Saved entries -
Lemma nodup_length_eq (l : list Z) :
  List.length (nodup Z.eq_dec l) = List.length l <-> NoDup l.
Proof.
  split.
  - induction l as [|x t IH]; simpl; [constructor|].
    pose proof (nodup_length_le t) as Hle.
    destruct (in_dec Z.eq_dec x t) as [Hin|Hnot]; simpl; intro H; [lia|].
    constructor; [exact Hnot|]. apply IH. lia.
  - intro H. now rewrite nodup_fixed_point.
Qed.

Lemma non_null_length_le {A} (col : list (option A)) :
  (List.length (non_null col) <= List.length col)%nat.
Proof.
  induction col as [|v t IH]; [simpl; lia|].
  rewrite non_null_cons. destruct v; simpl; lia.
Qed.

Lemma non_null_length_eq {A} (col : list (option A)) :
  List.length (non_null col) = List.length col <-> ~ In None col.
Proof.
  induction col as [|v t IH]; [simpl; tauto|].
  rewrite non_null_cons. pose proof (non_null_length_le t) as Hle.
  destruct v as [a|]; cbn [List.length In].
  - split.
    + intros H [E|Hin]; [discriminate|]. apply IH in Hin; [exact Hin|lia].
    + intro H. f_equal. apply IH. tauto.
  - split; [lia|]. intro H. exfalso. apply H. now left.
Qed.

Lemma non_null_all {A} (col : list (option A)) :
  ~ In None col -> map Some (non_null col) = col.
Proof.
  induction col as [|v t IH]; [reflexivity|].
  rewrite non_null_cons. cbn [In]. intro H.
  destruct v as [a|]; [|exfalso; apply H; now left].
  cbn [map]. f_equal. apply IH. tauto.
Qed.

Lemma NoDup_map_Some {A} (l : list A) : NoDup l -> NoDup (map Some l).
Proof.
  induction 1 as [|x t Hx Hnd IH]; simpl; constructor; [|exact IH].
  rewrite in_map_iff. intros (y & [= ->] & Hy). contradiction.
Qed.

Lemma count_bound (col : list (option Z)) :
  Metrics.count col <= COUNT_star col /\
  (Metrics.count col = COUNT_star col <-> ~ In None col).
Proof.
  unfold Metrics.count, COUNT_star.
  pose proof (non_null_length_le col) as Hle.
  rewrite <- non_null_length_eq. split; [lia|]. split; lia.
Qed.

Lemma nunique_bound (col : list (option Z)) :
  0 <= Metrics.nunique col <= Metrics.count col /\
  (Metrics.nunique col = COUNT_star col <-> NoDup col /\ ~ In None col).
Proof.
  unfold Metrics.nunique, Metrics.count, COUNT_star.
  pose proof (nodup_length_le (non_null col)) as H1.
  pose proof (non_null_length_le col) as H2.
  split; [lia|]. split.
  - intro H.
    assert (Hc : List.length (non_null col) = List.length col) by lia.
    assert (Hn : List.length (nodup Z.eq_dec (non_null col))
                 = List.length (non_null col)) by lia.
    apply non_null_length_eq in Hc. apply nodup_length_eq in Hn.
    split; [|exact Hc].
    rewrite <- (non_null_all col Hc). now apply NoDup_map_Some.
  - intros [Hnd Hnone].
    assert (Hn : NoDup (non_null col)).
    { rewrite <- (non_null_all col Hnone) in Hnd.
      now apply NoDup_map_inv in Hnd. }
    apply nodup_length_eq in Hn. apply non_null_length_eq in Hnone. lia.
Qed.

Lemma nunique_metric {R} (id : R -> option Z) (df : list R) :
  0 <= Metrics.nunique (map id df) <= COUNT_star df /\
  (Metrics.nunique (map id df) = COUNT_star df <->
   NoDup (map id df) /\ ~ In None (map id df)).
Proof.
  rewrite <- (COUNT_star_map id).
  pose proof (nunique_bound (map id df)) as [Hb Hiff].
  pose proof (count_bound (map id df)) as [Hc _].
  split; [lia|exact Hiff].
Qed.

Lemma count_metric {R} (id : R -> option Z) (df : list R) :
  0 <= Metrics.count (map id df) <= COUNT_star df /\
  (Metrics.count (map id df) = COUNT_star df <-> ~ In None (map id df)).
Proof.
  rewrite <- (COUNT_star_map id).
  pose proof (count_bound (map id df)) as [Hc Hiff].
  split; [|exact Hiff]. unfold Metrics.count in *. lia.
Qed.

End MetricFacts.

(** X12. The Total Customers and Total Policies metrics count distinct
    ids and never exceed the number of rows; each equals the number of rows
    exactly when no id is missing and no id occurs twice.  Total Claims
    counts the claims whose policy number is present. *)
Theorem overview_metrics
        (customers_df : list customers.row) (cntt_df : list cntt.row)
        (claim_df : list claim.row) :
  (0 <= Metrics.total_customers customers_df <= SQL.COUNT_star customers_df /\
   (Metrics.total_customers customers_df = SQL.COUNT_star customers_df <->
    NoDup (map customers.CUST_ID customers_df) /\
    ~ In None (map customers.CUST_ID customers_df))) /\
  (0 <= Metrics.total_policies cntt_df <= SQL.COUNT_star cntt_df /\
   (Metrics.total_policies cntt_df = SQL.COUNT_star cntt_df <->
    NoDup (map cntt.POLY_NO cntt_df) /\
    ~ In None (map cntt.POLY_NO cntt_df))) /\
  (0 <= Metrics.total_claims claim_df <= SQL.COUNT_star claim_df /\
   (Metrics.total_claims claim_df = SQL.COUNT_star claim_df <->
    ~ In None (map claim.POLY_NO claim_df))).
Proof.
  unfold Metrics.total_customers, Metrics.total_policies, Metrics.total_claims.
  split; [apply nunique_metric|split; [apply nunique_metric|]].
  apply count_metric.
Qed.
--
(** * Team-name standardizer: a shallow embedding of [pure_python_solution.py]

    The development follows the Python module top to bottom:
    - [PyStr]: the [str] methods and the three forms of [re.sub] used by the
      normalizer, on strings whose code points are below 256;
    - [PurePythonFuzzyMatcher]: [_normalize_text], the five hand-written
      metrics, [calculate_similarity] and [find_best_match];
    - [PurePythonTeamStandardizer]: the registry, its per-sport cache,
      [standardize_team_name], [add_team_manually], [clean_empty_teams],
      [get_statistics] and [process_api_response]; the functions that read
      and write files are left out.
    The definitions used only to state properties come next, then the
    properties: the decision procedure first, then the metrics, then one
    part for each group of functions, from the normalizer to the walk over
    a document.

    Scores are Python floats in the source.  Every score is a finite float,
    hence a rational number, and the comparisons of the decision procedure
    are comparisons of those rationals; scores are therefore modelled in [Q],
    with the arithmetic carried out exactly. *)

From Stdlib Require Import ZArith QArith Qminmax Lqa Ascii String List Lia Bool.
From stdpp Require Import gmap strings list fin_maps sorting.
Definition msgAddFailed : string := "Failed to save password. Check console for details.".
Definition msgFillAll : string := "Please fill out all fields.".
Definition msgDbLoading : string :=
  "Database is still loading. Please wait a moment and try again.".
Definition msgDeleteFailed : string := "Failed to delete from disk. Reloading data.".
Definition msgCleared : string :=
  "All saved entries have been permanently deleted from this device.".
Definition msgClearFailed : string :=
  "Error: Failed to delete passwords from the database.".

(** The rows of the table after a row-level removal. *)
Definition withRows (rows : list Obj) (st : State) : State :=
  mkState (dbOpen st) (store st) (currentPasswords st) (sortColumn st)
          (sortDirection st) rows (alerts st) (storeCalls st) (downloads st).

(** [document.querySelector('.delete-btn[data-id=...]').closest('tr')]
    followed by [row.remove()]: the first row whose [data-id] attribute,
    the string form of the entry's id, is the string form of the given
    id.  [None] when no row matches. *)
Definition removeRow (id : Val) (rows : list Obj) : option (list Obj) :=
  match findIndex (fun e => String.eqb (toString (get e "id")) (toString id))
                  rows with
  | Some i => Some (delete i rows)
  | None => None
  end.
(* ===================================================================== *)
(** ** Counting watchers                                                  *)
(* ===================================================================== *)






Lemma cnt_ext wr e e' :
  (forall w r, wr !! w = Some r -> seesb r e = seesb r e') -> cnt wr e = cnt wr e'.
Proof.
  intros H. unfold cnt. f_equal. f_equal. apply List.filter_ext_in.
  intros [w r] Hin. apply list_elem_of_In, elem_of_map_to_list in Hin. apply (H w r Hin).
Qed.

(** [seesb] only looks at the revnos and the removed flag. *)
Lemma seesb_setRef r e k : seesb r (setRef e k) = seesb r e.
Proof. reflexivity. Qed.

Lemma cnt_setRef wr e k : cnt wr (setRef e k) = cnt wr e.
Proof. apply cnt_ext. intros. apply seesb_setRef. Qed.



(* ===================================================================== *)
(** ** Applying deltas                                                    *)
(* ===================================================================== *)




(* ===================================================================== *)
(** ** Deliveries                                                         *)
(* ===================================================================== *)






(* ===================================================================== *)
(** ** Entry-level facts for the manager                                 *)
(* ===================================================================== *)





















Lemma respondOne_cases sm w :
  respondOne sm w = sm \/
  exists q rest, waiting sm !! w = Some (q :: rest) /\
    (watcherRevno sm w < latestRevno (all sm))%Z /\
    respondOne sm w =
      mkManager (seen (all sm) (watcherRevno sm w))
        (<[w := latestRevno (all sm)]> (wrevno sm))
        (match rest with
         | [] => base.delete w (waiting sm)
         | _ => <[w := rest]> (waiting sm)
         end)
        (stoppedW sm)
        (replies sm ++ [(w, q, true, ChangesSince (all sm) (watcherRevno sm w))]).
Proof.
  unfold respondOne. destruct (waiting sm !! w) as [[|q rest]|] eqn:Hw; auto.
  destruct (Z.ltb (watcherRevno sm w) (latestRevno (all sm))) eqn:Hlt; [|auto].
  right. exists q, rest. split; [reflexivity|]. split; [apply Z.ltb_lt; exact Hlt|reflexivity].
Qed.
--
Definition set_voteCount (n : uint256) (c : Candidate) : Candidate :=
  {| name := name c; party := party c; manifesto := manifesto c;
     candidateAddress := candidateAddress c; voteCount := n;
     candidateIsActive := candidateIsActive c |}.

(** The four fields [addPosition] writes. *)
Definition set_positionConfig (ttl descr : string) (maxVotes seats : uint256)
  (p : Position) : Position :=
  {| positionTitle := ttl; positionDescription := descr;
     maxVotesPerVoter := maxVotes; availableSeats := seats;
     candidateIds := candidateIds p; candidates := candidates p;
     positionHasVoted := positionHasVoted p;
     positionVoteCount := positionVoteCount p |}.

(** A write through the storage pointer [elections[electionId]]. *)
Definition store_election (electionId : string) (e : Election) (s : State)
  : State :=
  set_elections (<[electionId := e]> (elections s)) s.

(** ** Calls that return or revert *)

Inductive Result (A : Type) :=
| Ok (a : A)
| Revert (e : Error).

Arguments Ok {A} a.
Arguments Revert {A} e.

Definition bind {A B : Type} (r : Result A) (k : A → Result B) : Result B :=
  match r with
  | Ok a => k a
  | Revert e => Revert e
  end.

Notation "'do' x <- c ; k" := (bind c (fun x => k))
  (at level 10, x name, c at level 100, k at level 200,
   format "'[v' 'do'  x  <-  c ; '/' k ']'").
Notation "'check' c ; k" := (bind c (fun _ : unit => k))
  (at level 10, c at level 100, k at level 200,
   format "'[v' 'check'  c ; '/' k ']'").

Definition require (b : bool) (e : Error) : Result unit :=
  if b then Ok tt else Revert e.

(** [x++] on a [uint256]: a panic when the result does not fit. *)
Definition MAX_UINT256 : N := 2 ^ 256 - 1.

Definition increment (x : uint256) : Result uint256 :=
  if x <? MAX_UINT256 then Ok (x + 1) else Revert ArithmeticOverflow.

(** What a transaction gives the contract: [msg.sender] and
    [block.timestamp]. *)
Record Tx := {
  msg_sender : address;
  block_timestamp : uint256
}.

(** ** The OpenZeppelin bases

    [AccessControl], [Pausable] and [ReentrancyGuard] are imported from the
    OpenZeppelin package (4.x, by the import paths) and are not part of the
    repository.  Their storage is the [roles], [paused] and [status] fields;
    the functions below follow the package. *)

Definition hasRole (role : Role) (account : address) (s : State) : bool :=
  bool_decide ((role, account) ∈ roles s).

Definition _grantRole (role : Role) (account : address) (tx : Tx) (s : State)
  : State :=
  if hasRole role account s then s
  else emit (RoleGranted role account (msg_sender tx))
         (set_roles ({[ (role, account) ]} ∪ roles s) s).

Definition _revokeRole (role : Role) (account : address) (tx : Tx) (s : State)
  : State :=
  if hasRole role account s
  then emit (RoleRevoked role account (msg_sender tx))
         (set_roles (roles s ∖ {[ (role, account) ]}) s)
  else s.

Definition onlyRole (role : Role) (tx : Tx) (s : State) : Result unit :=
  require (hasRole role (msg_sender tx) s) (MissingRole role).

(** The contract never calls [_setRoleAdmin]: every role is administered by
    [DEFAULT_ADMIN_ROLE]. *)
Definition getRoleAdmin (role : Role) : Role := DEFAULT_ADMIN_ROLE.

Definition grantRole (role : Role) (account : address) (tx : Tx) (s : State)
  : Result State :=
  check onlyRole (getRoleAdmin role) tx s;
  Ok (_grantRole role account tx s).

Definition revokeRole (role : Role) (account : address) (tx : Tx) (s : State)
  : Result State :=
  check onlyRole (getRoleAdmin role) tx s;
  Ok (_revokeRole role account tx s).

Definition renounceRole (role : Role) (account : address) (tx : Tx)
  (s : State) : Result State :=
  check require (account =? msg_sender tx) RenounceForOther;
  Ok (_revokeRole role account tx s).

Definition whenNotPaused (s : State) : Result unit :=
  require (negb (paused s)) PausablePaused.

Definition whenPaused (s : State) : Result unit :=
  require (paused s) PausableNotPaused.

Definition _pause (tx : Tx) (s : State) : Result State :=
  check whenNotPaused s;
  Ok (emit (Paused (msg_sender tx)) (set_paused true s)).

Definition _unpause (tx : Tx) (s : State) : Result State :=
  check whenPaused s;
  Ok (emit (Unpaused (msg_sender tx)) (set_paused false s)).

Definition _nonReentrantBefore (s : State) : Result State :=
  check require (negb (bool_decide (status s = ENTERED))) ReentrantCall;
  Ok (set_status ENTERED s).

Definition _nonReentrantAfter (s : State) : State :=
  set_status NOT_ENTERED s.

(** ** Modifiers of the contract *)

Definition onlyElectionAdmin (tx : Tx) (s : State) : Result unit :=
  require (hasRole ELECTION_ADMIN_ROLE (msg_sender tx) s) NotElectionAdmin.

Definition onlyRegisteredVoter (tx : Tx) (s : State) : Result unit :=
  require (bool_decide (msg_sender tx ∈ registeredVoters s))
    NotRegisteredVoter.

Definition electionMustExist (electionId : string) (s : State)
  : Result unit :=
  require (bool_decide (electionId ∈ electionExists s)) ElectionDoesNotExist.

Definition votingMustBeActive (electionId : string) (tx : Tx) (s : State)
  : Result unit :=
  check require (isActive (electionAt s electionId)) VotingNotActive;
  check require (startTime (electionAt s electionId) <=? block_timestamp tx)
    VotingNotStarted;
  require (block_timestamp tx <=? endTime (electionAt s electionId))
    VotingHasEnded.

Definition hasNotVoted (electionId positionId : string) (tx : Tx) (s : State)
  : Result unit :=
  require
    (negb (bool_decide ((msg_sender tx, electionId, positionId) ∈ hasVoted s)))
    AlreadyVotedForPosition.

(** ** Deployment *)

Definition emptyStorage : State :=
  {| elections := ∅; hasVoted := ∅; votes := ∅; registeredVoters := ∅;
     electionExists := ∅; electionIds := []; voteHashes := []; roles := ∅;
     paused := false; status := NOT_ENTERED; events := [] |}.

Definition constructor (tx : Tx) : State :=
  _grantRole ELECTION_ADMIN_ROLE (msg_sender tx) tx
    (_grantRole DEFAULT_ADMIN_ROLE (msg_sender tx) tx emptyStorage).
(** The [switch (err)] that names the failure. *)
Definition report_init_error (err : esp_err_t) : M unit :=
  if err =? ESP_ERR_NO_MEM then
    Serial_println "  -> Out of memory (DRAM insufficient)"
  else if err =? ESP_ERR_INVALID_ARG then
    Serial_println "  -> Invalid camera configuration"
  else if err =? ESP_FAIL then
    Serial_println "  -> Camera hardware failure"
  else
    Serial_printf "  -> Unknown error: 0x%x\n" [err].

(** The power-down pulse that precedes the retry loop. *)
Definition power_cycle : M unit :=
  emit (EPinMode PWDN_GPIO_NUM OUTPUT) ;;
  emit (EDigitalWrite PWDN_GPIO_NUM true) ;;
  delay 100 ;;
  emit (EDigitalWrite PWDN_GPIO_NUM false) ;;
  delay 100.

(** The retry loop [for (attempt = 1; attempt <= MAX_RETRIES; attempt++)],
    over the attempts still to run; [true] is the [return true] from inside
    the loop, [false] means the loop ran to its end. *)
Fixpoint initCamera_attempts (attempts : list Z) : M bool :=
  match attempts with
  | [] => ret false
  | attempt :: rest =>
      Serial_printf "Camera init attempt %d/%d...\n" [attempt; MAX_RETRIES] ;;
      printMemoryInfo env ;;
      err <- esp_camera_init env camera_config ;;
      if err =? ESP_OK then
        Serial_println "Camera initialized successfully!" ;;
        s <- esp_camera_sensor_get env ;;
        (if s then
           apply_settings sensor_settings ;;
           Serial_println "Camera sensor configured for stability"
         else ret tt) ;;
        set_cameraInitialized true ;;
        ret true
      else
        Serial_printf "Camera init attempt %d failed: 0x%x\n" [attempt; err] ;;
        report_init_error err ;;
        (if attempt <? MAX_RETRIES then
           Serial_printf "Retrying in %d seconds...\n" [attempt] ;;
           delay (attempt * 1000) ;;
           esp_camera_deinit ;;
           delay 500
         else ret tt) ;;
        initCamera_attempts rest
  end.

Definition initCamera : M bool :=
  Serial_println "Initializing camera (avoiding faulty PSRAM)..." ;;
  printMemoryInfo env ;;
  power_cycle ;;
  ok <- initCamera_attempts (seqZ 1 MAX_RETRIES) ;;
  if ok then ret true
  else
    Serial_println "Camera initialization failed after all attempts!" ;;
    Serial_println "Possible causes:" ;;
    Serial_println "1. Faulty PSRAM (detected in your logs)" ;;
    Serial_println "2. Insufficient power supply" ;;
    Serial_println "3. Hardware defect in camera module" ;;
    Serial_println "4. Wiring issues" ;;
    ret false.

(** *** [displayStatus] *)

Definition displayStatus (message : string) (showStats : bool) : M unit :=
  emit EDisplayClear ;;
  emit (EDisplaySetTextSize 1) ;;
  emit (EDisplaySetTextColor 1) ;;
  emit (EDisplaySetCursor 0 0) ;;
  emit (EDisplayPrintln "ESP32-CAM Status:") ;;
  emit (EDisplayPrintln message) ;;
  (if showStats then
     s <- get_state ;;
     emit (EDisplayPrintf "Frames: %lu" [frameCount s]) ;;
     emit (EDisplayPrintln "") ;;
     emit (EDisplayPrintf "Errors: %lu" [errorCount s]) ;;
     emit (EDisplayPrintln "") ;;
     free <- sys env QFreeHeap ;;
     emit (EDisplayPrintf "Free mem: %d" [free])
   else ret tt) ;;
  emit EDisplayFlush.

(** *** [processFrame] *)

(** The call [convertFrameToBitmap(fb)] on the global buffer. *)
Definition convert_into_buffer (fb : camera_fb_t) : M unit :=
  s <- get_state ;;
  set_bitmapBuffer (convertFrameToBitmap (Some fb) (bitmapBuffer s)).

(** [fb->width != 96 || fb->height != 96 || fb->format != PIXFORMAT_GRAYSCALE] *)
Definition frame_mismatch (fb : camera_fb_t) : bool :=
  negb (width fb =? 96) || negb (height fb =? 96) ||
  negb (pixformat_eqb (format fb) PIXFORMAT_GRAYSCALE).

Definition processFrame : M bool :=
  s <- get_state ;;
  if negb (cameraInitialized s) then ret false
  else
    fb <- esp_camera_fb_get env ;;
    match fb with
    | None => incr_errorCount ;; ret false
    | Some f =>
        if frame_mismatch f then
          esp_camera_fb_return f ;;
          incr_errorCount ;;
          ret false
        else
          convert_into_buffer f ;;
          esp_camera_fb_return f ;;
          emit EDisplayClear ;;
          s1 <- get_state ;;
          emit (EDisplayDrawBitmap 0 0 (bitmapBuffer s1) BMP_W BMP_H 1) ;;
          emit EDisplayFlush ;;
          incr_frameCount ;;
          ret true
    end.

Problem details -
Look over the records above and filter for each line with the word "electionAt".

Result -
  check require (isActive (electionAt s electionId)) VotingNotActive;
  check require (startTime (electionAt s electionId) <=? block_timestamp tx)
  require (block_timestamp tx <=? endTime (electionAt s electionId))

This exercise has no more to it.